James Cameron almost didn’t choose Leonardo DiCaprio or Kate Winslet to star in Titanic


James Cameron is sharing some surprising details from the making of his blockbuster “Titanic,” which celebrates its 25th anniversary next month.

In a new video interview with GQ, the iconic director revealed that he almost didn’t end up casting Leonardo DiCaprio or Kate Winslet, his two romantic leads whose careers as major Hollywood movie stars were cemented for the landmark Oscar-winning film.

Although he considered the actors to play the roles of their star-crossed lovers in the doomed liner, Cameron explained that he was initially thinking of someone like Gwyneth Paltrow for Rose, and that although Winslet had been put forward as an option, he feared that she was too much typography.

“I didn’t actually see Kate at first,” he said in the video. “She had also done a couple of other historical dramas and was building a reputation as ‘Corset Kate’ doing historical things.” (It’s true that the three “The Reader” actress’ credits before “Titanic” were also period costume dramas: “Sense and Sensibility” in 1995, followed by “Jude” and “Hamlet” a year later) .

Cameron went on to say that he was afraid that casting Winslet in the role “seemed like the laziest casting in the world”, but that he agreed to meet her in the end anyway. Of course, he thought it was “fantastic,” and the rest is history.

With DiCaprio, meanwhile, there were some initial hiccups.

After an initial “hysterical” meeting with the heartthrob actor, in which every woman in the production office somehow ended up in the conference room next to Cameron, DiCaprio was invited by new for a screen test with Winslet, who had already been cast at the time. .

But when the “Romeo + Juliet” star walked in, he was surprised to learn he would have to read lines and be filmed alongside Winslet to gauge their on-camera chemistry.

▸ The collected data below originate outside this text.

(* ===== verification/RouteManager.v ===== *)
(** * The manager of the routes (pkg/daemon/route/route.go) *)

From Stdlib Require Import Ascii.
From stdpp Require Import pretty.
From S2P Require Import Prelude GoNet GoStrings NetBlock NetText CNIPlugins NetworkingV1 Utils IPRange Netlink DaemonUtils Route.

Local Open Scope Z_scope.

(** The maps hold pointers into the heap of infos. *)
Record Manager := mkManager {
  localDirectTableNum : Z;
  toOverlaySubnetTableNum : Z;
  overlayMarkTableNum : Z;
  overlayIfName : string;
  family : Z;
  infos : list SubnetInfo;
  localClusterOverlaySubnetInfoMap : gmap string nat;
  localClusterUnderlaySubnetInfoMap : gmap string nat;
  localTotalSubnetInfoMap : gmap string nat;
  remoteOverlaySubnetInfoMap : gmap string nat;
  remoteUnderlaySubnetInfoMap : gmap string nat
}.

Definition follow (m : Manager) (map : gmap string nat) : gmap string SubnetInfo := omap (infos m !!.) map.

Definition ResetInfos (m : Manager) : Manager :=
  mkManager (localDirectTableNum m) (toOverlaySubnetTableNum m) (overlayMarkTableNum m) (overlayIfName m) (family m)
    (infos m) ∅ ∅ ∅ ∅ ∅.

Section record.
Context `{CNIPlugins} `{IPAddrLib}.

(** What an addition does to the info of its subnet; a nil address is empty. *)
Definition extend_info (subnetCidr : IPNet) (start stop : netIP) (excludeIPs : list netIP) (info : SubnetInfo) : SubnetInfo :=
  let ranges :=
    if decide (start = [] ∧ stop = []) then includedIPRanges info
    else
      let start := if decide (start = []) then IPNet_IP subnetCidr else start in
      let stop := if decide (stop = []) then daemon_LastIP subnetCidr else stop in
      match CreateIPRange start stop with
      | Ret (Some ipRange) => includedIPRanges info ++ [ipRange]
      | _ => includedIPRanges info
      end in
  mkSubnetInfo (cidr info) (gateway info) (si_excludeIPs info ++ excludeIPs) ranges (forwardNodeIfName info)
    (autoNatOutgoing info) (isUnderlayOnHost info) (mode info).

Definition AddSubnetInfo (subnetCidr : IPNet) (gateway start stop : netIP) (excludeIPs : list netIP) (forwardNodeIfName : string)
    (autoNatOutgoing isOverlay isUnderlayOnHost : bool) (mode : string) (m : Manager) : Manager :=
  let cidrString := IPNet_String subnetCidr in
  let '(heap, p) :=
    match localTotalSubnetInfoMap m !! cidrString with
    | Some p => (infos m, p)
    | None => (infos m ++ [mkSubnetInfo subnetCidr gateway [] [] forwardNodeIfName autoNatOutgoing isUnderlayOnHost mode], length (infos m))
    end in
  mkManager (localDirectTableNum m) (toOverlaySubnetTableNum m) (overlayMarkTableNum m)
    (if isOverlay then forwardNodeIfName else overlayIfName m) (family m)
    (alter (extend_info subnetCidr start stop excludeIPs) p heap)
    (if isOverlay then <[cidrString := p]> (localClusterOverlaySubnetInfoMap m) else localClusterOverlaySubnetInfoMap m)
    (if isOverlay then localClusterUnderlaySubnetInfoMap m else <[cidrString := p]> (localClusterUnderlaySubnetInfoMap m))
    (<[cidrString := p]> (localTotalSubnetInfoMap m)) (remoteOverlaySubnetInfoMap m) (remoteUnderlaySubnetInfoMap m).

Definition AddRemoteSubnetInfo (subnetCidr : IPNet) (gateway start stop : netIP) (excludeIPs : list netIP) (isOverlay : bool)
    (m : Manager) : Manager :=
  let cidrString := IPNet_String subnetCidr in
  let map := if isOverlay then remoteOverlaySubnetInfoMap m else remoteUnderlaySubnetInfoMap m in
  let '(heap, p) :=
    match map !! cidrString with
    | Some p => (infos m, p)
    | None => (infos m ++ [mkSubnetInfo subnetCidr gateway [] [] "" false false ""], length (infos m))
    end in
  mkManager (localDirectTableNum m) (toOverlaySubnetTableNum m) (overlayMarkTableNum m) (overlayIfName m) (family m)
    (alter (extend_info subnetCidr start stop excludeIPs) p heap)
    (localClusterOverlaySubnetInfoMap m) (localClusterUnderlaySubnetInfoMap m) (localTotalSubnetInfoMap m)
    (if isOverlay then <[cidrString := p]> map else remoteOverlaySubnetInfoMap m)
    (if isOverlay then remoteUnderlaySubnetInfoMap m else <[cidrString := p]> map).
End record.

Section kernel.
Context {K : Type} `{Netlink K} {MO : MapOrder} `{CNIPlugins} `{IPAddrLib}.

(** The checks that a table is empty or holds only routes of ours. *)
Definition check_table (table family : Z) (list_error : string) (check : list Route → M K unit) : M K unit :=
  empty ← wrap (Wrapf "failed to check table %v empty: %v" [pretty table]) (checkIfRouteTableEmpty table family);
  if empty : bool then mret tt
  else
    routes ← wrap (Wrapf list_error [pretty table]) (listRoutesByTable table family);
    check routes.

Definition check_local_direct (table : Z) (route : Route) : M K unit :=
  match rt_Dst route with
  | None => fail (Errorf "local direct route table %v is used by others, and nil Dst found" [pretty table])
  | Some dst =>
      if rt_LinkIndex route <=? 0 then fail (Errorf "find no device route, local direct route table %v is used by others" [pretty table])
      else
        vethIf ← wrap (Wrapf "failed to find veth interface by index %v: %v" [pretty (rt_LinkIndex route)]) (LinkByIndex (rt_LinkIndex route));
        let '(ones, bits) := Mask_Size (IPNet_Mask dst) in
        if negb (bool_decide (rt_Gw route = [])) || negb (ones =? bits) || negb (bool_decide (link_Type vethIf = "veth")) then
          fail (Errorf "local direct route table %v is used by others" [pretty table])
        else mret tt
  end.

Definition check_to_overlay (table : Z) (route : Route) : M K unit :=
  if (rt_LinkIndex route <=? 0) && negb (isExcludeRoute route) then
    fail (Errorf "find no device route, to overlay subnet route table %v is used by others" [pretty table])
  else if 0 <? rt_LinkIndex route then
    routeIf ← wrap (Wrapf "failed to get route interface by index %v: %v" [pretty (rt_LinkIndex route)]) (LinkByIndex (rt_LinkIndex route));
    if link_Loopback routeIf && isExcludeRoute route then mret tt
    else if negb (bool_decide (rt_Gw route = [])) || negb (bool_decide (link_Type routeIf = "vxlan")) then
      fail (Errorf "to overlay subnet route table %v is used by others" [pretty table])
    else mret tt
  else mret tt.

Definition check_overlay_mark (table : Z) (routes : list Route) : M K unit :=
  match routes with
  | [route] =>
      overlayIf ← wrap (Wrapf "failed to find overlay interface by index %v: %v" [pretty (rt_LinkIndex route)]) (LinkByIndex (rt_LinkIndex route));
      if negb (bool_decide (rt_Dst route = None)) || negb (bool_decide (rt_Gw route = [])) || negb (bool_decide (link_Type overlayIf = "vxlan")) then
        fail (Errorf "overlay-mark table %v is used by others" [pretty table])
      else mret tt
  | _ => fail (Errorf "overlay-mark table %v is used, cause more than on route exist" [pretty table])
  end.

Definition CreateRouteManager (localDirectTableNum toOverlaySubnetTableNum overlayMarkTableNum family : Z) : M K Manager :=
  check_table localDirectTableNum family "failed to list routes for local direct table %v: %v"
    (each (check_local_direct localDirectTableNum));;
  check_table toOverlaySubnetTableNum family "failed to list routes for to overlay subnet route table %v: %v"
    (each (check_to_overlay toOverlaySubnetTableNum));;
  check_table overlayMarkTableNum family "failed to list routes for overlay-mark table %v: %v"
    (check_overlay_mark overlayMarkTableNum);;
  if negb (family =? FAMILY_V6) && negb (family =? FAMILY_V4) then fail (Errorf "unsupported family %v" [pretty family])
  else mret (mkManager localDirectTableNum toOverlaySubnetTableNum overlayMarkTableNum "" family [] ∅ ∅ ∅ ∅ ∅).

(** The route of an overlay subnet. *)
Definition overlay_route (m : Manager) (dst : IPNet) (overlayLink : Link) : Route :=
  mkRoute (link_Index overlayLink) (Some dst) [] [] (toOverlaySubnetTableNum m) SCOPE_UNIVERSE 0 0.

(** A listed route is kept, under the map that has it, or deleted. *)
Definition keep_or_delete (local remote : gmap string SubnetInfo) (route : Route) : M K unit :=
  if isExcludeRoute route then mret tt
  else
    dst ← lift (deref (rt_Dst route));
    match local !! IPNet_String dst, remote !! IPNet_String dst with
    | None, None => wrap (Wrapf "failed to delete route %v: %v" []) (RouteDel route)
    | _, _ => mret tt
    end.

(** The texts of the destinations that were kept under a map. *)
Definition kept_routes (routes : list Route) (known : string → bool) : gset string :=
  list_to_set (omap (λ route, if isExcludeRoute route then None
                              else match rt_Dst route with
                                   | Some dst => if known (IPNet_String dst) then Some (IPNet_String dst) else None
                                   | None => None
                                   end) routes).

Definition add_overlay_route (m : Manager) (existing : gset string) (ifName : SubnetInfo → string) (message : string) (info : SubnetInfo) : M K unit :=
  if decide (IPNet_String (cidr info) ∈ existing) then mret tt
  else
    overlayLink ← wrap (Wrapf "failed to get overlay link %v: %v" [ifName info]) (LinkByName (ifName info));
    wrap (Wrapf message [IPNet_String (cidr info)]) (RouteReplace (overlay_route m (cidr info) overlayLink)).

Definition ensureToOverlaySubnetRoutes (excludeIPBlockMap : gmap string IPNet) (m : Manager) : M K unit :=
  let local := follow m (localClusterOverlaySubnetInfoMap m) in
  let remote := follow m (remoteOverlaySubnetInfoMap m) in
  toOverlaySubnetRoutes ← wrap (Wrapf "failed to list to-overlay-pod-subnet routes for table %v: %v" [pretty (toOverlaySubnetTableNum m)])
    (listRoutesByTable (toOverlaySubnetTableNum m) (family m));
  each (keep_or_delete local remote) toOverlaySubnetRoutes;;
  let known_local n := bool_decide (is_Some (local !! n)) in
  let existOverlaySubnetRouteMap := kept_routes toOverlaySubnetRoutes known_local in
  let existRemoteOverlaySubnetRouteMap :=
    kept_routes toOverlaySubnetRoutes (λ n, negb (known_local n) && bool_decide (is_Some (remote !! n))) in
  each (add_overlay_route m existOverlaySubnetRouteMap forwardNodeIfName "failed to add to-overlay-pod-subnet route for %v: %v")
    (map snd (map_range 20 local));;
  each (add_overlay_route m existRemoteOverlaySubnetRouteMap (λ _, overlayIfName m) "failed to add to remote overlay pod subnet route for %v: %v")
    (map snd (map_range 21 remote));;
  wrap (Wrapf "failed to ensure exclude ip block routes: %v" [])
    (ensureExcludedIPBlockRoutes excludeIPBlockMap (toOverlaySubnetTableNum m) (family m)).

Definition ensureOverlayMarkRoutes (m : Manager) : M K unit :=
  if decide (overlayIfName m = "") then mret tt
  else
    overlayLink ← wrap (Wrapf "failed to get overlay link %v: %v" [overlayIfName m]) (LinkByName (overlayIfName m));
    wrap (Wrapf "failed to add overlay-mark: %v" [])
      (RouteReplace (default_route_of overlayLink (Some (defaultRouteDstByFamily (family m))) [] (overlayMarkTableNum m) 0)).

(** A rule of a subnet that is gone. *)
Definition clean_rule (m : Manager) (rule : Rule) : M K unit :=
  isFromPodSubnetRule ← wrap (Wrapf "failed to check if rule %v is from pod subnet rule: %v" []) (checkIsFromPodSubnetRule rule (family m));
  if isFromPodSubnetRule : bool then
    src ← lift (deref (ru_Src rule));
    match localTotalSubnetInfoMap m !! IPNet_String src with
    | Some _ => mret tt
    | None =>
        wrap (Wrapf "del subnet policy rule error: %v" [])
          (RuleDel (mkRule (ru_Src rule) (ru_Dst rule) (ru_Table rule) (ru_Priority rule) (family m) (ru_Mark rule) (ru_Mask rule)
            (ru_IifName rule) (ru_OifName rule)));;
        wrap (Wrapf "failed to clear route table %v: %v" [pretty (ru_Table rule)]) (clearRouteTable (ru_Table rule) (family m))
    end
  else mret tt.

Definition SyncRoutes (m : Manager) : M K unit :=
  wrap (Wrapf "failed to append local-pod-direct rule: %v" [])
    (appendHighestUnusedPriorityRuleIfNotExist None (localDirectTableNum m) (family m) 0 0);;
  wrap (Wrapf "failed to append to-overlay-pod-subnet rule: %v" [])
    (appendHighestUnusedPriorityRuleIfNotExist None (toOverlaySubnetTableNum m) (family m) 0 0);;
  wrap (Wrapf "failed to append overlay-mark rule: %v" [])
    (appendHighestUnusedPriorityRuleIfNotExist None (overlayMarkTableNum m) (family m) PodToNodeBackTrafficMark PodToNodeBackTrafficMark);;
  let underlay := follow m (localClusterUnderlaySubnetInfoMap m) in
  let remote_underlay := follow m (remoteUnderlaySubnetInfoMap m) in
  let overlay := follow m (localClusterOverlaySubnetInfoMap m) in
  localUnderlayExcludeIPBlockMap ← lift (wrap_outcome (Wrapf "failed to find exclude ip blocks for underlay subnet: %v" [])
    (findExcludeIPBlockMap underlay));
  remoteUnderlayExcludeIPBlockMap ← lift (wrap_outcome (Wrapf "failed to find exclude ip blocks for remote underlay subnet: %v" [])
    (findExcludeIPBlockMap remote_underlay));
  localOverlayExcludeIPBlockMap ← lift (wrap_outcome (Wrapf "failed to find exclude ip blocks for overlay subnet: %v" [])
    (findExcludeIPBlockMap overlay));
  remoteOverlayExcludeIPBlockMap ← lift (wrap_outcome (Wrapf "failed to find exclude ip blocks for overlay subnet: %v" [])
    (findExcludeIPBlockMap (follow m (remoteOverlaySubnetInfoMap m))));
  wrap (Wrapf "failed to ensure to-overlay-pod-subnet routes: %v" [])
    (ensureToOverlaySubnetRoutes (combineLocalAndRemoteExcludeIPBlockMap localOverlayExcludeIPBlockMap remoteOverlayExcludeIPBlockMap) m);;
  wrap (Wrapf "failed to ensure overlay-mark routes: %v" []) (ensureOverlayMarkRoutes m);;
  ruleList ← wrap (Wrapf "failed to list rule: %v" []) (RuleList (family m));
  each (clean_rule m) ruleList;;
  each (λ info, wrap (Wrapf "failed to add subnet %v rule and routes: %v" [IPNet_String (cidr info)])
    (ensureFromPodSubnetRuleAndRoutes (forwardNodeIfName info) (cidr info) (gateway info) (autoNatOutgoing info) (family m)
      (combineLocalAndRemoteSubnetInfoMap underlay remote_underlay)
      (combineLocalAndRemoteExcludeIPBlockMap localUnderlayExcludeIPBlockMap remoteUnderlayExcludeIPBlockMap) (mode info)))
    (map snd (map_range 22 overlay));;
  each (λ info, if isUnderlayOnHost info then
      wrap (Wrapf "failed to add subnet %v rule and routes: %v" [IPNet_String (cidr info)])
        (ensureFromPodSubnetRuleAndRoutes (forwardNodeIfName info) (cidr info) (gateway info) (autoNatOutgoing info) (family m) ∅ ∅ (mode info))
    else mret tt) (map snd (map_range 23 underlay)).
End kernel.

“He came in, he thought it was another meeting to meet Kate,” Cameron described.

He recalled telling the pair, “We’re just going to do a few lines and I’ll do it on video.”

But then DiCaprio, who by then had directed several films and earned an Oscar nomination for 1993’s “What’s Eating Gilbert Grape,” informed Cameron, “You mean I’m reading? . . . I’m not reading.” that is to say, no. more subjected to having to audition for film roles.

Without missing a beat, Cameron reached out to the star and said, “Well, thanks for stopping by.”

The director then explained to DiCaprio the enormity of the project before them, how the film had to take two years out of his life, and how he “wasn’t going to screw it up by making the wrong casting decision.” ”

“So you’re either going to read or you’re not going to get the part,” Cameron said he told the young actor.

DiCaprio reluctantly came forward, to his credit.

Cameron recalled how the actor “lighted up” and “became Jack”, creating an electric chemistry with Winslet that was later clearly seen in the film itself.

“Titanic” hit theaters on Dec. 19, 1997, and eventually won 11 Academy Awards, including Best Director for Cameron.